Parallels in life, that see each other, but never cross paths
Wow, I very long time since I touched any of these pages. Mainly because I have been quite busy, and I'm on the edge of completely losing all my "super-brain powers." Those powers comes from sleep, and relaxation actually, where I would usually have a decent balance between sleep, relaxation and work. However, I recently have also been bombarded by tests, quizzes, major evaluations this month that I couldn't stand it. EUT was the tuesday I got back to school, Doc appointment on Wednesday, quiz on the friday, and a day behind in all the work, test on the thursday of that day. That was the first week. This week is the Bio presentation, and I am still amazed that I would take the largest and most important section of the unit -____- I guess I am prone to always taking more than I can handle. ANOTHER test on the thursday, same as everyone else but I was completely unprepared for it. Today is a physics test, but I think I'm okay with it. Hopefully all my evaluations in the past 2 weeks will come in much earlier before the exam so I can read it again. I still have a few things to do on Monday, and tuesday. So yah, I'm sure everyone else is tired and exhausted from all this, so I can't blame the world for my problems.
I suppose I could not feel bad that during the past 2 weeks I was up to speed with everyone else as well. BUT it somewhat feels bad to know that I degraded my speed to the same as everyone else, as a previous good quality of mine was the speed at which I could do things. I wish I could parallel process like I did last semester with D/M, English, and Bio11. But I've lost my sense of direction, my clear mind, and a great passion that I previously beheld. Without those, I can not do what I did last semester again.

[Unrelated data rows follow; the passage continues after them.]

(** C3. With [max_attempts = 5] and a success set that does not hold 403
    (the default [{200}] in particular), a probe that answers 403 on every
    call is called exactly five times; after each of the first four calls
    one line is logged and the wrapper sleeps once, after the fifth it
    does neither; the run then fails with the exhaustion error, which
    carries the text of the last answer. *)
Theorem retry_bound_on_403 request_fn delay_seconds success_statuses tr0 :
  403%Z ∉ allowed_successes success_statuses →
  (∀ tr, ∃ r, request_fn tr = Ok r ∧ status_code r = 403%Z) →
  ∃ new last,
    _run_with_auth_retry request_fn 5 delay_seconds success_statuses tr0
    = (Raise (RuntimeError
                ("Org post-creation request failed after 5 attempts: "
                 +:+ "Auth not ready (403): " +:+ text last)),
       new ++ tr0)
    ∧ rev new =
        [EvRequest; EvLog (retry_message 1 5); EvSleep delay_seconds;
         EvRequest; EvLog (retry_message 2 5); EvSleep delay_seconds;
         EvRequest; EvLog (retry_message 3 5); EvSleep delay_seconds;
         EvRequest; EvLog (retry_message 4 5); EvSleep delay_seconds;
         EvRequest]
    ∧ length (List.filter is_request new) = 5
    ∧ length (List.filter is_sleep new) = 4
    ∧ request_fn (tail new ++ tr0) = Ok last.
Proof.
  intros Hnot Hprobe. unfold _run_with_auth_retry.
  change (Z.to_nat 5) with 5%nat.
  destruct (Hprobe tr0) as (r1 & Hr1 & Hs1).
  rewrite (attempt_loop_auth_not_ready _ _ _ _ _ _ _ _ r1)
    by (rewrite ?Hs1; auto).
  rewrite pause_between_before_last by done. cbn [snd].
  match goal with |- context [attempt_loop _ _ _ _ _ _ _ ?tr] =>
    destruct (Hprobe tr) as (r2 & Hr2 & Hs2) end.
  rewrite (attempt_loop_auth_not_ready _ _ _ _ _ _ _ _ r2)
    by (rewrite ?Hs2; auto).
  rewrite pause_between_before_last by done. cbn [snd].
  match goal with |- context [attempt_loop _ _ _ _ _ _ _ ?tr] =>
    destruct (Hprobe tr) as (r3 & Hr3 & Hs3) end.
  rewrite (attempt_loop_auth_not_ready _ _ _ _ _ _ _ _ r3)
    by (rewrite ?Hs3; auto).
  rewrite pause_between_before_last by done. cbn [snd].
  match goal with |- context [attempt_loop _ _ _ _ _ _ _ ?tr] =>
    destruct (Hprobe tr) as (r4 & Hr4 & Hs4) end.
  rewrite (attempt_loop_auth_not_ready _ _ _ _ _ _ _ _ r4)
    by (rewrite ?Hs4; auto).
  rewrite pause_between_before_last by done. cbn [snd].
  match goal with |- context [attempt_loop _ _ _ _ _ _ _ ?tr] =>
    destruct (Hprobe tr) as (r5 & Hr5 & Hs5) end.
  rewrite (attempt_loop_auth_not_ready _ _ _ _ _ _ _ _ r5)
    by (rewrite ?Hs5; auto).
  rewrite pause_between_last by done. cbn [snd attempt_loop].
  rewrite Hs5. unfold raise.
  exists [EvRequest; EvSleep delay_seconds; EvLog (retry_message 4 5);
          EvRequest; EvSleep delay_seconds; EvLog (retry_message 3 5);
          EvRequest; EvSleep delay_seconds; EvLog (retry_message 2 5);
          EvRequest; EvSleep delay_seconds; EvLog (retry_message 1 5);
          EvRequest], r5.
  split; [reflexivity |]. split; [reflexivity |].
  split; [reflexivity |]. split; [reflexivity |]. exact Hr5.
Qed.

A clear mind I had before was when my parents were still taking care of me, and I didn't have responsibility to a great many things except for school. A direction I lost when I realized I was capable of doing something great, but in a different place. A passion I lost was because I realized it could do nothing that could fulfill a deep desire of mine's, to live a free life from the shackles of disease. My previous passion was only a selfish desire to fulfill my ego. That passion has changed, and I made that realization last year in November, when I saw a new direction and potential. It only further emphasized my change in direction when I found out that a dear friend of mine's has been sentenced to receive the same shackles I am currently bound by. Her time is unknown, and she now lives with a lingering thought that someday, disease may come for her. She still a very good friend, somebody I still care for very deeply, but it can not come to more, something dictates that we can not be together.